Early work on this was supported by CEEALAR and was finished during an internship at Conjecture under the mentorship of Adam Shimi.
Thank you to Evan Hubinger and Rohin Shah for answering some questions related to this post.
Epistemic Status: First palimpsest of many to come.
Intro and Motivation
I am broadly interested in pluralism in scientific development, and more practically interested in supporting the diversification of conceptual alignment.
Towards that end, I believe that having a systematic analysis of the cruxes and methodologies which split up the field into distinct agendas could help clarify how exactly diversity is created and sustained in our field, and what exactly it is we wish to diversify in order to better manage our collective portfolio of research bets.
As a case study, this post will investigate four different approaches to inner alignment. I’ll be taking a look at the different definitions which they use for “outer alignment” and conjecturing on how:
- Despite inconsistencies across approaches, the different definitions utilized by each approach maintain coherent when understood against the backdrop of the aims local to that approach
- Which cruxes set these different approaches apart.
This post is distillational in nature, and as such most of the ideas which I present here are not novel and not my own. The claims in this post should also be read as a part of an ongoing exploratory process, and any pushback (especially from those whose work I cite) would be beneficial.
The Mechanistic Approach
The mechanistic approach deconfused a lot of previous work on optimization daemons and provided the now canonical argument for why we’d expect mesa-optimizers and inner misalignment, which is summarized as follows:
Traditionally, most of the optimization pressure (or in other words, searching procedures) is implemented looking for a specific model which performs competently on a task during training time. However, as ML becomes more and more powerful, models will be trained to more complicated tasks across a wider range of environments. This puts more pressure for a model to generalize better, and raises the incentives for the model to delegate some of its optimization power to deployment time, rather than training time.
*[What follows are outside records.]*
(** * SAS Copilot: session engine, log lifecycle and retention pruner

    A shallow embedding of the interactive assistant
    (ui/terminal.js, core/assistant.js, services/openaiClient.js,
    utils/logger.js, config/env.js) and of the PowerShell retention
    script clean-logs.ps1, followed by the properties of the
    specification stated and settled against that embedding.

    Conventions of the embedding.
    - JavaScript strings are [string]s; [trim], [toLowerCase] and the
      regular expression [/[a-zA-Z0-9]/] are given on the ASCII range,
      where they coincide with the JavaScript ones.
    - Effects (console, readline, file system, the completion request,
      the clock) are threaded through an explicit [world]; what the
      outside answers (does the request fail, is a file operation
      refused, what time is it) is read from an [oracle], indexed by
      the number of interactions performed so far.
    - A JavaScript exception (a rejected promise for the async
      functions) is the [Throw] result of the monad [M]. *)

From Stdlib Require Import String Ascii List ZArith Lia Bool QArith_base.
From stdpp Require Import strings gmap.

Local Open Scope string_scope.
Local Open Scope list_scope.

(* ===================================================================== *)
(** ** String primitives used by the sources *)
(* ===================================================================== *)

Module Str.

(** ASCII members of the WhiteSpace and LineTerminator classes removed
    by [String.prototype.trim]: TAB, LF, VT, FF, CR and SPACE. *)
Definition is_space (c : ascii) : bool :=
  let n := nat_of_ascii c in
  ((9 <=? n)%nat && (n <=? 13)%nat) || (n =? 32)%nat.

Definition is_upper (c : ascii) : bool :=
  let n := nat_of_ascii c in (65 <=? n)%nat && (n <=? 90)%nat.

Definition is_lower (c : ascii) : bool :=
  let n := nat_of_ascii c in (97 <=? n)%nat && (n <=? 122)%nat.

Definition is_digit (c : ascii) : bool :=
  let n := nat_of_ascii c in (48 <=? n)%nat && (n <=? 57)%nat.

(** The character class [[a-zA-Z0-9]]. *)
Definition is_alnum (c : ascii) : bool :=
  is_lower c || is_upper c || is_digit c.

Definition lower_char (c : ascii) : ascii :=
  if is_upper c then ascii_of_nat (nat_of_ascii c + 32) else c.

(** [s.toLowerCase()] *)
Fixpoint toLowerCase (s : string) : string :=
  match s with
  | EmptyString => EmptyString
  | String c s' => String (lower_char c) (toLowerCase s')
  end.

Fixpoint trimStart (s : string) : string :=
  match s with
  | EmptyString => EmptyString
  | String c s' => if is_space c then trimStart s' else s
  end.

Fixpoint trimEnd (s : string) : string :=
  match s with
  | EmptyString => EmptyString
  | String c s' =>
      match trimEnd s' with
      | EmptyString => if is_space c then EmptyString else String c EmptyString
      | r => String c r
      end
  end.

(** [s.trim()] *)
Definition trim (s : string) : string := trimEnd (trimStart s).

(** [/[a-zA-Z0-9]/.test(s)] *)
Fixpoint has_alnum (s : string) : bool :=
  match s with
  | EmptyString => false
  | String c s' => is_alnum c || has_alnum s'
  end.

(** [s.startsWith(p)] *)
Fixpoint startsWith (s p : string) {struct p} : bool :=
  match p with
  | EmptyString => true
  | String a p' =>
      match s with
      | EmptyString => false
      | String b s' => Ascii.eqb a b && startsWith s' p'
      end
  end.

(** [s.slice(1)] *)
Definition slice1 (s : string) : string :=
  match s with
  | EmptyString => EmptyString
  | String _ s' => s'
  end.

(** [s.split(sep)] for a one-character separator: never empty. *)
Fixpoint split (sep : ascii) (s : string) : list string :=
  match s with
  | EmptyString => [EmptyString]
  | String c s' =>
      if Ascii.eqb c sep then EmptyString :: split sep s'
      else match split sep s' with
           | [] => [String c EmptyString]
           | h :: t => String c h :: t
           end
  end.

(** [l.includes(x)] on an array of strings *)
Definition includes (l : list string) (x : string) : bool :=
  existsb (String.eqb x) l.

(** [s.replace(/[:.]/g, '-')] *)
Definition dash_colon_dot (c : ascii) : ascii :=
  if Ascii.eqb c ":" || Ascii.eqb c "." then "-"%char else c.

Fixpoint replace_colon_dot (s : string) : string :=
  match s with
  | EmptyString => EmptyString
  | String c s' => String (dash_colon_dot c) (replace_colon_dot s')
  end.

Definition no_space (s : string) : bool :=
  forallb (fun c => negb (is_space c)) (list_ascii_of_string s).

End Str.

(* ===================================================================== *)
(** ** config/env.js *)
(* ===================================================================== *)

(** The result of reading a property of one of the two object literals
    ([config.personas], [personaWelcomeMessages]): an own property holds
    a string; a name found on [Object.prototype] yields the inherited
    function (or, for [__proto__], the prototype object itself);
    anything else is [undefined]. *)
Inductive jsval :=
| JUndefined
| JString (s : string)
| JInherited (name : string).

(** ToBoolean *)
Definition truthy (v : jsval) : bool :=
  match v with
  | JUndefined => false
  | JString s => negb (String.eqb s "")
  | JInherited _ => true
  end.

(** [a || b] *)
Definition js_or (a b : jsval) : jsval := if truthy a then a else b.

(** Property names every object literal inherits from [Object.prototype]. *)
Definition object_prototype_names : list string :=
  [ "constructor"; "__proto__"; "hasOwnProperty"; "isPrototypeOf";
    "propertyIsEnumerable"; "toLocaleString"; "toString"; "valueOf";
    "__defineGetter__"; "__defineSetter__";
    "__lookupGetter__"; "__lookupSetter__" ].

Fixpoint own_property (o : list (string * string)) (k : string) : option string :=
  match o with
  | [] => None
  | (k', v) :: o' => if String.eqb k k' then Some v else own_property o' k
  end.

(** [o[k]] for an object literal [o] with string-valued own properties. *)
Definition js_get (o : list (string * string)) (k : string) : jsval :=
  match own_property o k with
  | Some v => JString v
  | None => if Str.includes object_prototype_names k then JInherited k
            else JUndefined
  end.

(** [x === 'literal'] for [x] a string or [undefined]. *)
Definition strict_eq (x : option string) (literal : string) : bool :=
  match x with
  | Some s => String.eqb s literal
  | None => false
  end.

(** A key that is [undefined] is converted to the string "undefined". *)
Definition key_of (k : option string) : string :=
  match k with Some s => s | None => "undefined" end.

Record logging_config := {
  enabled : bool;           (* LOGGING_ENABLED !== 'false' *)
  mode : string;            (* LOGGING_MODE || 'rotate' *)
  directory : string;       (* LOGGING_DIR || 'logs' *)
  filename : string;        (* LOGGING_FILENAME || 'session.log' *)
  retentionDays : Z         (* parseInt(LOG_RETENTION_DAYS, 10) || 7 *)
}.

(** The fields of [config] that come from the environment.  [mock] is
    the value at start-up; the running value lives in the [world],
    since the terminal assigns to [config.mock]. *)
Record config := {
  apiKey : option string;
  model : string;
  mock : bool;
  temperature : Q;
  defaultPersona : string;
  logging : logging_config;
  exitCommands : list string
}.

(** [config.personas] is a literal of the source, not read from the
    environment. *)
Definition personas : list (string * string) :=
  [ ("sas", "You are a helpful SAS programming assistant. Respond with clean, well-formatted explanations and SAS code.");
    ("sql", "You are a knowledgeable SQL assistant. Answer queries with explanations and well-formatted SQL code.");
    ("mentor", "You are a thoughtful mentor. Provide practical career and technical advice with empathy and clarity.");
    ("debugger", "You are a code reviewer. Explain and help fix bugs in SAS code step by step.");
    ("teacher", "You are a SAS teacher. Explain concepts slowly with analogies and beginner-friendly examples.") ].

(** The registry keys. *)
Definition registered (p : string) : bool :=
  match own_property personas p with Some _ => true | None => false end.

(** The configuration obtained when no environment variable is set. *)
Definition default_config : config := {|
  apiKey := None;
  model := "gpt-5-mini";
  mock := false;
  temperature := 4 # 10;
  defaultPersona := "sas";
  logging := {| enabled := true; mode := "rotate"; directory := "logs";
                filename := "session.log"; retentionDays := 7 |};
  exitCommands := ["exit"; "quit"; "q"; ":q"]
|}.

(* ===================================================================== *)
(** ** The world: program state, environment and observable trace *)
(* ===================================================================== *)

(** An instant as [Date] exposes it in UTC. *)
Record instant := {
  year : nat; month : nat; day : nat;
  hour : nat; minute : nat; second : nat; millisecond : nat
}.
(** The normalised kernel, each weight with its offset. *)
Definition gaussian_kernel1d (sigma : R) (lw : Z) : list (Z * R) :=
  let offs := kernel_offsets lw in
  let total := Rsum (map (phi sigma) offs) in
  map (fun d => (d, phi sigma d / total)) offs.

(** One output sample of the correlation of a line of length [n] with the
    kernel. *)
Definition correlate1d (w : list (Z * R)) (n : nat) (line : nat -> R)
  (i : nat) : R :=
  Rsum (map (fun dw => snd dw * line (reflect n (Z.of_nat i + fst dw))) w).

(** [gaussian_filter1d(input, sigma, axis)]: every line along [axis] is
    correlated with the kernel. *)
Definition gaussian_filter1d (v : Volume) (sigma : R) (axis : nat) : Volume :=
  let '(n0, n1, n2) := shape v in
  let w := gaussian_kernel1d sigma (kernel_radius sigma) in
  match axis with
  | 0%nat =>
      tabulate3 n0 n1 n2
        (fun i j k => correlate1d w n0 (fun i' => vol_get v i' j k) i)
  | 1%nat =>
      tabulate3 n0 n1 n2
        (fun i j k => correlate1d w n1 (fun j' => vol_get v i j' k) j)
  | _ =>
      tabulate3 n0 n1 n2
        (fun i j k => correlate1d w n2 (fun k' => vol_get v i j k') k)
  end.

(** [gaussian_filter(input, sigma)]: one pass per axis, in axis order; an
    axis whose sigma is at most [1e-15] is skipped. *)
Definition gaussian_filter (v : Volume) (sigma : R) : Volume :=
  if Rlt_dec (/ 10 ^ 15) sigma then
    gaussian_filter1d
      (gaussian_filter1d (gaussian_filter1d v sigma 0) sigma 1) sigma 2
  else v.

End Ndimage.

Import Ndimage.

(** Every entry within [[m, M]]. *)
Definition vol_bounded (n0 n1 n2 : nat) (m M : R) (v : Volume) : Prop :=
  forall i j k, (i < n0)%nat -> (j < n1)%nat -> (k < n2)%nat ->
                m <= vol_get v i j k <= M.

(* ================================================================== *)
(** ** skimage.measure: marching cubes *)
(* ================================================================== *)

(** A vertex is a row of the [(V, 3)] array [verts]; a face a row of the
    [(F, 3)] integer array [faces]. *)
Definition Vertex : Type := R * R * R.
Definition Face : Type := nat * nat * nat.
Definition Mesh : Type := list Vertex * list Face.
It is in those cases where we get a mesa-optimizer, and it is with emergence of mesa-optimizers where the issues of misalignment between the mesa-optimizer’s objectives and the objectives which we were training for arise.
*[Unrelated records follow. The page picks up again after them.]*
(** X1.  What [save_credentials] writes, [load_session] reads back: after
    saving a key to a writable file, loading returns that key, and a new
    scrobbler starts with it. *)
Theorem save_credentials_round_trip (key : value) (s : state) :
  cred_writable s = true →
  let s1 := (save_credentials key s).2 in
  cred_file s1 = Some (Ok (VDict [("session_key", key)]))
  ∧ (load_session s1).1 = Ok key
  ∧ (init s1).1 = Ok tt
  ∧ session_key (init s1).2 = key.
Proof.
  intros Hw s1. unfold s1. rewrite save_credentials_run, Hw. cbn [snd cred_file set_cred_file].
  split; [done|].
  destruct (load_session_run
              (set_cred_file (Some (Ok (VDict [("session_key", key)]))) s))
    as [evs Hload].
  unfold init. erewrite bind_run by exact Hload. rewrite Hload. done.
Qed.

(** X2.  [save_credentials] never raises and never touches the session
    key; when the file cannot be written, the credentials on disk stay as
    they were and the error is logged. *)
Theorem save_credentials_never_raises (key : value) (s : state) :
  let s1 := (save_credentials key s).2 in
  (save_credentials key s).1 = Ok tt
  ∧ session_key s1 = session_key s
  ∧ (cred_writable s = true → trace s1 = trace s)
  ∧ (cred_writable s = false →
       cred_file s1 = cred_file s
       ∧ trace s1 = trace s ++ [EvLog (ErrorSavingCredentials OSError)]).
Proof.
  intros s1. unfold s1. rewrite save_credentials_run.
  destruct (cred_writable s); cbn; split_and!; done.
Qed.

(** X3.  The effects of [load_session]: an absent file and a JSON object
    are read silently and leave the state as it was; a file that cannot be
    opened or parsed is logged with its error, and nothing else changes. *)
Theorem load_session_effects (s : state) :
  (cred_file s = None → load_session s = (Ok VNone, s))
  ∧ (∀ d, cred_file s = Some (Ok (VDict d)) →
       load_session s = (Ok (default VNone (dict_get d "session_key")), s))
  ∧ (∀ e, cred_file s = Some (Raise e) →
       load_session s
       = (Ok VNone, set_trace (trace s ++ [EvLog (ErrorLoadingCredentials e)]) s))
  ∧ cred_file (load_session s).2 = cred_file s
  ∧ session_key (load_session s).2 = session_key s
  ∧ net (load_session s).2 = net s.
Proof.
  split_and!.
  - intros Hf. unfold load_session. run_M. by rewrite Hf.
  - intros d Hf. unfold load_session. run_M. rewrite Hf. cbn.
    destruct (dict_get d "session_key") as [v|] eqn:Hd; cbn; by rewrite ?Hd.
  - intros e Hf. unfold load_session. run_M. by rewrite Hf.
  - destruct (load_session_run s) as [evs ->]. done.
  - destruct (load_session_run s) as [evs ->]. done.
  - destruct (load_session_run s) as [evs ->]. done.
Qed.

End credentials_more.

(** ** The auth flow *)

Section auth_flow.
Context {rt : Runtime} {cfg : Settings}.

(** X4.  [get_token] sends one unsigned GET with the method, the API key
    and the format, whatever the HTTP status; on a JSON object it returns
    the value of ['token'] and raises "Failed to get authentication token"
    when the key is missing.  It leaves the session key, the credentials
    file and the input alone. *)
Theorem get_token_outcome (s : state) (r : response) (rest : list (result response))
    (d : dict value) :
  net s = Ok r :: rest →
  body r = Some (VDict d) →
  let s1 := (get_token s).2 in
  (get_token s).1
  = match dict_get d "token" with
    | Some token => Ok token
    | None => Raise (PlainException "Failed to get authentication token")
    end
  ∧ trace s1 = trace s ++ [EvRequest GET API_URL token_params]
  ∧ dict_get token_params "api_sig" = None
  ∧ net s1 = rest
  ∧ session_key s1 = session_key s
  ∧ cred_file s1 = cred_file s
  ∧ stdin s1 = stdin s.
Proof.
  intros Hnet Hbody s1. unfold s1. rewrite (get_token_run s r rest d Hnet Hbody).
  split_and!; done.
Qed.

(** X5.  [get_session] sends one GET whose parameters are the method, the
    API key and the token, then their signature and the format.  On a JSON
    object with [session.key] it returns the key and writes it to the
    credentials file (when the file is writable); without ['session'] it
    raises "Failed to get session key" and the credentials file is not
    touched. *)
Theorem get_session_outcome (token : value) (s : state) (r : response)
    (rest : list (result response)) (d : dict value) :
  net s = Ok r :: rest →
  body r = Some (VDict d) →
  let out := get_session token s in
  requests_of (trace out.2)
    = requests_of (trace s) ++ [(GET, signed (session_params token))]
  ∧ net out.2 = rest
  ∧ session_key out.2 = session_key s
  ∧ (dict_get d "session" = None →
       out.1 = Raise (PlainException "Failed to get session key")
       ∧ cred_file out.2 = cred_file s)
  ∧ (∀ ds key, dict_get d "session" = Some (VDict ds) → dict_get ds "key" = Some key →
       out.1 = Ok key
       ∧ cred_file out.2
         = if cred_writable s then Some (Ok (VDict [("session_key", key)]))
           else cred_file s).
Proof.
  intros Hnet Hbody out. unfold out.
  rewrite (get_session_run token s r rest d Hnet Hbody).
  assert (∀ evs, requests_of (trace s ++ evs) = requests_of (trace s) ++ requests_of evs)
    as Happ by (intros evs; apply omap_app).
  destruct (dict_get d "session") as [session|] eqn:Hsession.
  - destruct (py_getitem session "key") as [key|e] eqn:Hkey.
    + rewrite save_credentials_run. cbn [fst snd cred_writable set_net set_trace set_heap].
      destruct (cred_writable s) eqn:Hw; cbn; rewrite <- ?app_assoc, Happ;
        (split_and!; [done..| |]; [done|]);
        intros ds key' [= ->]; cbn in Hkey; intros Hds; rewrite Hds in Hkey;
        injection Hkey as ->; done.
    + cbn. rewrite Happ. split_and!; [done..| |]; [done|].
      intros ds key [= ->] Hds. cbn in Hkey. by rewrite Hds in Hkey.
  - cbn. rewrite Happ. split_and!; done.
Qed.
The mechanistic approach has also created different evaluations and methods of evaluations of alignment proposals. This approach is defined by an aim towards conceptual clarity, and not only in the employment of mechanistic definitions in both proposed solutions and problem statements, but also with their continued refinement.
The Empiricist approach
In contrast to the mechanistic approach, the empirical approach’s strategy is mostly focused on developing knowledge of inner alignment by creating empirical experiments studying the phenomena. Tightly coupled to this strategy is a favoring of empirical operationalizability over mechanisticality as a precondition for the definitions which they use. They will often allude to the intentional stance as an influence and cite 2-D Robustness as a core frame for the alignment problem. They favor terms such as objective robustness and generalization over mesa-optimizers and inner alignment.
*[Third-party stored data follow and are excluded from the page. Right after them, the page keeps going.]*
(** * PlatinaArchive client: scoring engine, recognition pipeline and
      archive reconciler

    A shallow embedding of [analyzer.py], [models.py] and the reconciliation
    part of [client.py], together with the properties of the specification
    that concern them.

    Conventions of the embedding.
    - A Python [int] is a [Z].
    - A Python [float] is an IEEE-754 binary64 value: a [spec_float] of the
      Standard Library, operated on at precision 53 and maximal exponent
      1024 ([SF64div], [SF64mul], [SF64sub], [SFleb], ...).
    - A Python exception is a constructor of [exn]; a function that can
      raise returns a [result].
    - The OCR engine, the perceptual hash and the pixel reads are opaque
      capabilities: what they return for one screenshot is a record of
      readings, the input of the pipeline. A perceptual hash is the 64-bit
      number its hexadecimal string denotes.
    - A [dict] whose iteration order matters is an association list in
      insertion order; the archive, which is only looked up and stored
      into, is a [gmap].
    - The log is the list of the lines written, each kept as its format
      and the values it shows; the requests sent to the archive service
      are the list of their payloads.

    Image acquisition, region scaling and cropping, the Tk widgets, the
    hotkey thread and the HTTP fetches are outside the embedding. *)

From Stdlib Require Import ZArith Lia Bool List.
From Stdlib Require Import Floats.
From stdpp Require Import base option list strings pretty gmap.

Local Open Scope Z_scope.

(** ** Exceptions and the error monad *)

Inductive exn : Set :=
| ArchiveException
| ZeroDivisionError
| OverflowError
| KeyError
| ValueError
| UnboundLocalError.

Inductive result (A : Type) : Type :=
| Return (a : A)
| Raise (e : exn).

Arguments Return {A} a.
Arguments Raise {A} e.
(** * easy_shared_preferences: the Windows plugin registration entry point

    Source: [windows/easy_shared_preferences_plugin_c_api.cpp].

    The file holds one function,
    [EasySharedPreferencesPluginCApiRegisterWithRegistrar], whose body is a
    single expression statement:

      easy_shared_preferences::EasySharedPreferencesPlugin::RegisterWithRegistrar(
          flutter::PluginRegistrarManager::GetInstance()
              ->GetRegistrar<flutter::PluginRegistrarWindows>(registrar));

    The function is embedded as a term of a small free monad over the three
    calls it makes.  The calls are interpreted against the two collaborators
    (the registrar manager of the host framework and the plugin class), and
    the interpreter records every call in a log, so that statements about
    order, arguments and number of calls are statements about that log. *)

From Stdlib Require Import ZArith List Lia.
From stdpp Require Import base gmap.
Import ListNotations.

Local Open Scope Z_scope.

(** ** Data *)

(** [FlutterDesktopPluginRegistrarRef]: an opaque pointer owned by the host.
    Its value is kept as an integer address; [0] is the null pointer. *)
Definition FlutterDesktopPluginRegistrarRef : Type := Z.
Lemma search_default_exec_option_ignores_instance_witness :
  vs_exec_option (sample_store "tensor_db") = "tensor_db"
  /\ exists call,
      search_spec true (sample_store "tensor_db")
        (search_args None (Some [1; 2]%Z) FNone
           (exec_option (@search_defaults (list Z) (string -> list Z)))) = Ok call
      /\ is_python_call call = true.
Proof.
  split; [reflexivity|].
  eexists. split; [vm_compute; reflexivity|].
  apply (proj2 (search_default_exec_option_ignores_instance get_embedding_spec
                  fetch_embeddings_spec get_runtime_from_exec_option_spec true
                  (sample_store "tensor_db")
                  (search_args None (Some [1; 2]%Z) FNone
                     (exec_option (@search_defaults (list Z) (string -> list Z))))
                  _ eq_refl)).
  vm_compute. reflexivity.
Defined.

(** * Further properties of the filter module *)

Lemma view_filter_ok (pred : RowView -> Result PyObj) (v v' : View) :
  view_filter pred v = Ok v' ->
  (forall p, In p v -> exists o, pred (snd p) = Ok o)
  /\ v' = List.filter (fun p => kept pred (snd p)) v.
Proof.
  revert v'. induction v as [|[i r] v IH]; intros v' H.
  - inversion H; subst. split; [intros p []|reflexivity].
  - simpl in H. destruct (pred r) as [o|e] eqn:Hp; simpl in H; [|discriminate].
    destruct (view_filter pred v) as [w|e] eqn:Hw; simpl in H; [|discriminate].
    destruct (IH w eq_refl) as [Hall Hw'].
    inversion H; subst. split.
    + intros p [<-|Hin]; [now exists o | now apply Hall].
    + cbn [List.filter snd].
      replace (kept pred r) with (truthy o) by (unfold kept; now rewrite Hp).
      reflexivity.
Qed.

Lemma filter_all_true {A} (f : A -> bool) (l : list A) :
  (forall x, In x l -> f x = true) -> List.filter f l = l.
Proof.
  induction l as [|x l IH]; intros H; [reflexivity|]. simpl.
  rewrite (H x (or_introl eq_refl)), IH; [reflexivity|].
  intros y Hy. apply H. now right.
Qed.

(** X1: with a dict filter, on rows that are one-row views whose named
    tensors hold JSON dicts, [attribute_based_filtering_python] returns
    the rows of the view, in order, that satisfy every key/value
    constraint of every named tensor, and no others. *)
Theorem attribute_based_filtering_python_dict :
  forall (view : View) (d : FilterDict),
    (forall p, In p view -> 0 < rv_len (snd p) /\ named_tensors_are_dicts (snd p) d) ->
    exists v', attribute_based_filtering_python view (FDict d) = Ok v'
      /\ v' = List.filter (fun p => kept (fun x => dp_filter_python x d) (snd p)) view
      /\ (forall p, In p view -> (In p v' <-> row_satisfies (snd p) d)).
Proof.
  intros view d Hrows.
  assert (Hall : forall p, In p view -> exists o, dp_filter_python (snd p) d = Ok o).
  { intros p Hp. destruct (Hrows p Hp) as [Hl Hd].
    destruct (dp_filter_python_truthy_iff _ _ Hl Hd) as [r [Hr _]]. now exists r. }
  simpl. rewrite (view_filter_total _ _ Hall).
  eexists. split; [reflexivity|]. split; [reflexivity|].
  intros p Hp. rewrite filter_In.
  destruct (Hrows p Hp) as [Hl Hd].
  destruct (dp_filter_python_truthy_iff _ _ Hl Hd) as [r [Hr Hiff]].
  unfold kept. rewrite Hr, <- Hiff. tauto.
Qed.

Lemma attribute_based_filtering_python_dict_witness :
  (forall p, In p sample_dataset ->
     0 < rv_len (snd p)
     /\ named_tensors_are_dicts (snd p) [("metadata", [("source", PStr "goodbye")])])
  /\ exists v', attribute_based_filtering_python sample_dataset
                  (FDict [("metadata", [("source", PStr "goodbye")])]) = Ok v'
      /\ v' = List.filter (fun p => kept (fun x => dp_filter_python x
                  [("metadata", [("source", PStr "goodbye")])]) (snd p)) sample_dataset
      /\ (forall p, In p sample_dataset ->
            (In p v' <-> row_satisfies (snd p) [("metadata", [("source", PStr "goodbye")])])).
Proof.
  assert (H : forall p, In p sample_dataset ->
     0 < rv_len (snd p)
     /\ named_tensors_are_dicts (snd p) [("metadata", [("source", PStr "goodbye")])]).
  { intros p Hp. split.
    - destruct Hp as [<-|[<-|[]]]; simpl; lia.
    - intros t items [Ht|[]]. inversion Ht; subst.
      destruct Hp as [<-|[<-|[]]]; eexists; reflexivity. }
  split; [exact H|]. apply attribute_based_filtering_python_dict. exact H.
Defined.

Lemma view_filter_raise_in (pred : RowView -> Result PyObj) (v : View) (e : PyExc) :
  view_filter pred v = Raise e -> exists p, In p v /\ pred (snd p) = Raise e.
Proof.
  induction v as [|[i r] v IH]; simpl; [discriminate|].
  destruct (pred r) as [o|e'] eqn:Hp; simpl.
  - destruct (view_filter pred v) as [v'|e'']; simpl; [discriminate|].
    intro H. destruct (IH H) as [p [Hin Hpe]]. exists p. split; [now right|exact Hpe].
  - intro H. inversion H; subst. exists (i, r). split; [now left|exact Hp].
Qed.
A redrafting of the classical argument for why we’d see inner misalignment in their language is as follows: Under certain non-diversified environments, a set of actions may be coherent with the pursuit of more than one goal, call them G_1 and G_2, where G_2 will refer to our intended goal. If we are trained in those environments, and we only deploy to those types of environments, then all is good, since the pursuit of either goal is indistinguishable from the other. However, if we deploy in an environment which is more complex, the statistical relationship between G_1 and G_2 might not hold, and we might encounter a situation where our model will continue to competently pursue G_1 while failing to pursue G_2. This malign failure is worse than a benign failure, since in the case where G_1 is a net negative (or worst, an existential catastrophe) we actually perform that net negative out into the world rather than just fizzling into what seems to be more or less random behavior.
The True Names Approach
To date, the work which has occurred under this approach is somewhat idiosyncratic to John’s take on alignment. It is thus defined by the assertion that the field of alignment does not yet have a sufficient level of clarity in its terms and definitions to pursue well formed questions which would solve alignment. Naturally, it sees most alignment problems as downstream from deconfusing agency and the development of a theory of existing agents. The implications of this position on inner alignment is best characterized by the arguments John has taken against the definitions of outer alignment employed by the mechanistic and empiricist approach, who’s major claims are the following:
- If the objective of your model fails to generalize to all cases, then you have not picked the right “training objective” for your model.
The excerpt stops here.